From the Guidelines
Sarcoidosis patients should be treated based on their risk of death or permanent disability and impact on quality of life (QoL), with corticosteroids like prednisone being the first-line therapy for symptomatic disease. The management of sarcoidosis can be challenging due to its variable outcomes, with some patients having a very good outcome and never requiring treatment, while others may die from advanced lung disease 1. The decision to treat sarcoidosis depends on two major factors: risk for death or organ failure and impairment of QoL, with about 5% of patients with sarcoidosis dying from the disease 1.
Some key points to consider in the treatment of sarcoidosis include:
- The use of oral glucocorticoids as first-line therapy, with implementation of non-biologic and biologic immunomodulatory therapies used primarily as steroid-sparing therapies and/or to treat steroid-refractory disease 1
- The importance of regular monitoring, including pulmonary function tests, chest imaging, and organ-specific evaluations based on involvement
- The need for treatment to be individualized based on the presence of symptomatic disease and the patient's risk for death or permanent disability and impact on QoL
The prognosis for sarcoidosis patients is generally favorable, though some patients may develop chronic disease requiring long-term management 1. Treatment should be focused on preventing progression to irreversible disease and improving QoL, with the goal of minimizing morbidity and mortality. In patients with troublesome fatigue or small-fibre neuropathy-associated symptoms, treatment is a high priority 1. Overall, the treatment of sarcoidosis requires a comprehensive approach that takes into account the patient's individual needs and risk factors.
From the Research
Definition and Diagnosis of Sarcoidosis
- Sarcoidosis is a systemic disease of unknown etiology characterized by the presence of noncaseating granulomas in any organ, most commonly the lungs and intrathoracic lymph nodes 2.
- A diagnosis of sarcoidosis should be suspected in any young or middle-aged adult presenting with unexplained cough, shortness of breath, or constitutional symptoms, especially among blacks or Scandinavians 2.

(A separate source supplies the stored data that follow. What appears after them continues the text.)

(* ===== verification/Evolution.v ===== *)
(** Table shapes and the changes a migration makes to them: the abstract machine
    the generated steps and the derived rollbacks are judged against.

    A shape is what the library compares: columns by case-insensitive name with
    their case-insensitive storage type and nullability, and indexes by name
    with their structure.  A change a database would refuse has no result; in
    particular a column that an index covers cannot be dropped (SQLite, SQL
    Server), nor a name taken twice. *)
From S2P Require Import Prelude GoStrings Core Triggers Dialect SchemaSnapshot SchemaDiff MigrationSteps DownDerive Signatures.

Abbreviation col := (string * bool)%type (only parsing).
Record shape := mkShape { sh_cols : gmap string col; sh_idx : gmap string sig }.

Inductive ddl :=
  | RenameCol (from to : string)
  | AddCol (name storageType : string) (nullable : bool)
  | DropCol (name : string)
  | CreateIdx (index : TableIndex)
  | DropIdx (name : string).

(** The statement that makes the change. *)
Definition ddl_sql (d : Dialect) (table : string) (op : ddl) : string :=
  match op with
  | RenameCol from to => RenameColumnSQL d table from to
  | AddCol name storageType nullable => AddColumnSQL d table name storageType nullable ""
  | DropCol name => DropColumnSQL d table name
  | CreateIdx index => CreateIndexFromSchemaSQL d table index
  | DropIdx name => DropIndexSQL d table name
  end.

Definition swap (from to key : string) : string := if decide (key = from) then to else key.
Definition index_key (i : TableIndex) : string := ToLower (ti_Name i).

Definition change (op : ddl) (s : shape) : option shape :=
  match op with
  | RenameCol from to =>
      let f := ToLower from in
      let t := ToLower to in
      match sh_cols s !! f with
      | None => None
      | Some c =>
          if decide (t <> f /\ is_Some (sh_cols s !! t)) then None
          else Some (mkShape (<[t := c]> (delete f (sh_cols s))) (rename_sig (swap f t) <$> sh_idx s))
      end
  | AddCol name storageType nullable =>
      match sh_cols s !! ToLower name with
      | Some _ => None
      | None => Some (mkShape (<[ToLower name := (ToLower storageType, nullable)]> (sh_cols s)) (sh_idx s))
      end
  | DropCol name =>
      match sh_cols s !! ToLower name with
      | None => None
      | Some _ =>
          if decide (map_Forall (fun _ sg => ToLower name ∉ sig_columns sg) (sh_idx s))
          then Some (mkShape (delete (ToLower name) (sh_cols s)) (sh_idx s)) else None
      end
  | CreateIdx index =>
      if decide (sh_idx s !! index_key index = None /\
                 Forall (fun k => is_Some (sh_cols s !! k)) (sig_columns (sig_of index)))
      then Some (mkShape (sh_cols s) (<[index_key index := sig_of index]> (sh_idx s))) else None
  | DropIdx name =>
      match sh_idx s !! ToLower name with
      | None => None
      | Some _ => Some (mkShape (sh_cols s) (delete (ToLower name) (sh_idx s)))
      end
  end.

Fixpoint run (ops : list ddl) (s : shape) : option shape :=
  match ops with
  | [] => Some s
  | op :: ops' => s' ← change op s; run ops' s'
  end.

Lemma run_app ops1 ops2 s : run (ops1 ++ ops2) s = s' ← run ops1 s; run ops2 s'.
Proof. revert s. induction ops1 as [|op ops1 IH]; intros s; cbn; [done|]. destruct (change op s); cbn; [apply IH|done]. Qed.

Lemma run_step ops1 ops2 s s1 : run ops1 s = Some s1 -> run (ops1 ++ ops2) s = run ops2 s1.
Proof. intros H. rewrite run_app, H. reflexivity. Qed.

(** ** A schema as a shape *)

Definition col_of (c : TableColumn) : col := (ToLower (tc_StorageType c), tc_Nullable c).
Definition cols_of (columns : list TableColumn) : gmap string col :=
  list_to_map ((fun c => (column_key c, col_of c)) <$> columns).
Definition idx_of (indexes : list TableIndex) : gmap string sig :=
  list_to_map ((fun i => (index_key i, sig_of i)) <$> indexes).
Definition shape_of (s : TableSchema) : shape := mkShape (cols_of (ts_Columns s)) (idx_of (ts_Indexes s)).

Definition keys (s : TableSchema) : list string := column_key <$> ts_Columns s.

(** What a schema of a database is: names are distinct, and an index covers at
    least one column, columns of the table, with names a signature can hold. *)
Record schema_ok (s : TableSchema) : Prop := {
  ok_columns : NoDup (keys s);
  ok_indexes : NoDup (index_key <$> ts_Indexes s);
  ok_plain : Forall (fun i => plain_sig (sig_of i)) (ts_Indexes s);
  ok_covered : Forall (fun i => Forall (fun k => k ∈ keys s) (sig_columns (sig_of i))) (ts_Indexes s) }.

Lemma lookup_keyed {A V} (key : A -> string) (val : A -> V) l k v : NoDup (key <$> l) ->
  (list_to_map ((fun a => (key a, val a)) <$> l) : gmap string V) !! k = Some v
  <-> exists a, a ∈ l /\ key a = k /\ val a = v.
Proof.
  intros H. rewrite <- elem_of_list_to_map.
  - rewrite list_elem_of_fmap. split.
    + intros (a & [= -> ->] & Ha). by exists a.
    + intros (a & Ha & <- & <-). by exists a.
  - rewrite <- list_fmap_compose. exact H.
Qed.

Lemma lookup_keyed_None {A V} (key : A -> string) (val : A -> V) l k :
  (list_to_map ((fun a => (key a, val a)) <$> l) : gmap string V) !! k = None <-> k ∉ key <$> l.
Proof. rewrite <- not_elem_of_list_to_map, <- list_fmap_compose. reflexivity. Qed.

Lemma cols_of_Some l k c : NoDup (column_key <$> l) ->
  cols_of l !! k = Some c <-> exists x, x ∈ l /\ column_key x = k /\ col_of x = c.
Proof. apply lookup_keyed. Qed.
Lemma idx_of_Some l k sg : NoDup (index_key <$> l) ->
  idx_of l !! k = Some sg <-> exists i, i ∈ l /\ index_key i = k /\ sig_of i = sg.
Proof. apply lookup_keyed. Qed.

Lemma cols_of_is_Some l k : is_Some (cols_of l !! k) <-> k ∈ column_key <$> l.
Proof.
  rewrite <- not_eq_None_Some. unfold cols_of. rewrite lookup_keyed_None.
  split; [|by intros ? ?]. intros H. destruct (decide (k ∈ column_key <$> l)); [done|]. by destruct H.
Qed.

(** The structures a shape's indexes have. *)
Definition structures (idx : gmap string sig) (sg : sig) : Prop := exists k, idx !! k = Some sg.
Lemma structures_of l sg : NoDup (index_key <$> l) ->
  structures (idx_of l) sg <-> exists i, i ∈ l /\ sig_of i = sg.
Proof.
  intros H. unfold structures. split.
  - intros [k (i & Hi & _ & Hs)%idx_of_Some]; [|done]. by exists i.
  - intros (i & Hi & Hs). exists (index_key i). apply idx_of_Some; [done|]. by exists i.
Qed.

(** ** Runs of changes of one kind *)

(** *** Renames *)

Definition renaming (ps : list (string * string)) (key : string) : string :=
  fold_left (fun k p => swap (ToLower p.1) (ToLower p.2) k) ps key.

Lemma rename_sig_compose f g sg : rename_sig g (rename_sig f sg) = rename_sig (g ∘ f) sg.
Proof.
  unfold rename_sig. cbn [sig_unique sig_parts]. f_equal. rewrite <- list_fmap_compose.
  apply list_fmap_ext. by intros _ [k d] _.
Qed.

Lemma sig_columns_rename f sg : sig_columns (rename_sig f sg) = f <$> sig_columns sg.
Proof.
  unfold sig_columns, rename_sig. cbn [sig_parts]. rewrite <- !list_fmap_compose.
  apply list_fmap_ext. by intros _ [k d] _.
Qed.

(** [moved f cols cols']: [cols'] is [cols] under the names [f] gives. *)
Definition moved (f : string -> string) (cols cols' : gmap string col) : Prop :=
  forall k' c, cols' !! k' = Some c <-> exists k, k' = f k /\ cols !! k = Some c.

Lemma moved_swap f t cols c : cols !! f = Some c -> (t = f \/ cols !! t = None) ->
  moved (swap f t) cols (<[t := c]> (delete f cols)).
Proof.
  intros Hf Ht k' c'. unfold swap. split.
  - intros [[<- <-]|[Hne H]]%lookup_insert_Some.
    + exists f. by rewrite decide_True.
    + apply lookup_delete_Some in H as [Hkf H]. exists k'. by rewrite decide_False.
  - intros (k & -> & H). apply lookup_insert_Some. destruct (decide (k = f)) as [->|Hne].
    + left. split; congruence.
    + right. rewrite lookup_delete_ne by done. split; [|done]. destruct Ht as [->|Ht]; congruence.
Qed.

Lemma moved_compose f g cols1 cols2 cols3 :
  moved f cols1 cols2 -> moved g cols2 cols3 -> moved (g ∘ f) cols1 cols3.
Proof.
  intros Hf Hg k c. rewrite (Hg k c). split.
  - intros (k2 & -> & (k1 & -> & H)%Hf). by exists k1.
  - intros (k1 & -> & H). exists (f k1). split; [done|]. apply Hf. by exists k1.
Qed.

(** Renames that neither meet nor chain run, whatever their order. *)
Record renames_apart (ps : list (string * string)) (cols : gmap string col) : Prop := {
  apart_from : NoDup ((fun p => ToLower p.1) <$> ps);
  apart_to : NoDup ((fun p => ToLower p.2) <$> ps);
  apart_here : Forall (fun p => is_Some (cols !! ToLower p.1)) ps;
  apart_free : Forall (fun p => cols !! ToLower p.2 = None) ps }.

Lemma run_renames ps s : renames_apart ps (sh_cols s) -> exists cols',
  run ((fun p => RenameCol p.1 p.2) <$> ps) s = Some (mkShape cols' (rename_sig (renaming ps) <$> sh_idx s)) /\
  moved (renaming ps) (sh_cols s) cols'.
Proof.
  revert s. induction ps as [|[from to] ps IH]; intros s H.
  { exists (sh_cols s). split.
    - cbn. f_equal. destruct s as [cols idx]. f_equal. cbn [sh_idx].
      rewrite <- (map_fmap_id idx) at 1. apply map_fmap_ext. intros. symmetry. apply rename_sig_id.
    - intros k c. split; [by exists k|]. by intros (? & -> & ?). }
  destruct H as [Hf Ht Hh Hr]. cbn [fmap list_fmap fst snd] in Hf, Ht.
  apply NoDup_cons in Hf as [Hf1 Hf]. apply NoDup_cons in Ht as [Ht1 Ht].
  apply Forall_cons in Hh as [[c Hc] Hh]. apply Forall_cons in Hr as [Hn Hr]. cbn [fst snd] in *.
  set (f := ToLower from) in *. set (t := ToLower to) in *.
  assert (Htf : t <> f) by congruence.
  assert (Hs : change (RenameCol from to) s
               = Some (mkShape (<[t := c]> (delete f (sh_cols s))) (rename_sig (swap f t) <$> sh_idx s))).
  { cbn [change]. fold f t. rewrite Hc. rewrite decide_False; [done|]. rewrite Hn. by intros [_ [? ?]]. }
  set (s1 := mkShape _ _) in Hs. destruct (IH s1) as (cols' & Hrun & Hm).
  { split; [done|done|..]; apply Forall_forall; intros p Hp.
    - cbn [s1 sh_cols]. pose proof (proj1 (Forall_forall _ _) Hh p Hp) as [c' Hc'].
      rewrite lookup_insert_ne by congruence. rewrite lookup_delete_ne; [by eexists|].
      intros E. apply Hf1. rewrite E. apply list_elem_of_fmap. by exists p.
    - cbn [s1 sh_cols]. pose proof (proj1 (Forall_forall _ _) Hr p Hp) as Hp'. cbn in Hp'.
      rewrite lookup_insert_ne; [by rewrite lookup_delete_ne by congruence|].
      intros E. apply Ht1. rewrite E. apply list_elem_of_fmap. by exists p. }
  exists cols'. split.
  - cbn [fmap list_fmap run fst snd]. rewrite Hs. cbn [mbind option_bind]. fold s1. rewrite Hrun.
    cbn [s1 sh_idx]. f_equal. f_equal. rewrite <- map_fmap_compose. apply map_fmap_ext. intros i sg _.
    cbn [compose]. by rewrite rename_sig_compose.
  - refine (moved_compose _ _ _ _ _ _ Hm). apply moved_swap; [done|by right].
Qed.

(** *** Additions and removals of columns *)

Lemma run_adds l s : NoDup ((fun p : string * string * bool => ToLower p.1.1) <$> l) ->
  Forall (fun p : string * string * bool => sh_cols s !! ToLower p.1.1 = None) l ->
  run ((fun p : string * string * bool => AddCol p.1.1 p.1.2 p.2) <$> l) s
  = Some (mkShape (list_to_map ((fun p : string * string * bool => (ToLower p.1.1, (ToLower p.1.2, p.2))) <$> l) ∪ sh_cols s)
                  (sh_idx s)).
Proof.
  revert s. induction l as [|[[n ty] b] l IH]; intros [cols idx] Hd Hf.
  { cbn. by rewrite (left_id_L ∅ (∪)). }
  cbn [fmap list_fmap fst snd sh_cols sh_idx] in *. apply NoDup_cons in Hd as [Hn Hd]. apply Forall_cons in Hf as [Hf1 Hf].
  cbn [run change sh_cols sh_idx fst snd] in *. rewrite Hf1. cbn [mbind option_bind]. rewrite IH.
  - cbn [sh_cols sh_idx]. rewrite list_to_map_cons. f_equal. f_equal.
    apply map_eq. intros k. rewrite lookup_union, lookup_union.
    destruct (decide (k = ToLower n)) as [->|Hne].
    + rewrite !lookup_insert_eq.
      by rewrite (proj2 (lookup_keyed_None (fun p : string * string * bool => ToLower p.1.1)
                           (fun p => (ToLower p.1.2, p.2)) l (ToLower n)) Hn), Hf1.
    + by rewrite !lookup_insert_ne by done.
  - done.
  - cbn [sh_cols]. apply Forall_forall. intros p Hp. rewrite lookup_insert_ne.
    + by apply (proj1 (Forall_forall _ _) Hf).
    + intros E. apply Hn. rewrite E. apply list_elem_of_fmap. by exists p.
Qed.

- Diagnosis relies on three criteria: (1) a compatible clinical and radiologic presentation, (2) pathologic evidence of noncaseating granulomas, and (3) exclusion of other diseases with similar findings, such as infections or malignancy 2.
Treatment of Sarcoidosis
- Corticosteroids remain the first-choice therapeutic in sarcoidosis; however, long-term use is associated with toxicity 3.
- Corticosteroid therapy has been the mainstay of therapy for those with significantly symptomatic or progressive pulmonary disease or serious extrapulmonary disease 2.
- Second-line therapy includes cytotoxic agents such as methotrexate and azathioprine, which have significant steroid-sparing potency and a similar positive effect on lung function 3, 4.
- Immunosuppressives such as methotrexate, azathioprine, leflunomide, and mycophenolate have all been reported as effective in sarcoidosis 5.
- Biologics and other agents are third-line therapy, with monoclonal antibodies directed against tumor necrosis factor shown to be particularly effective for advanced disease 5.
Monitoring and Management of Sarcoidosis
- Effective regular follow-up is necessary to monitor changes in the disease, including extension, progression, remissions, flare-ups, and complications 6.
- A multidisciplinary approach is recommended for best outcomes, with the pulmonologist often being the referral physician for diagnosis and management 6.
- A comprehensive diagnostic work-up and monitoring protocol is proposed to confirm diagnosis, assess organ involvement/impairment, and establish whether the patient is likely to benefit from treatment 6.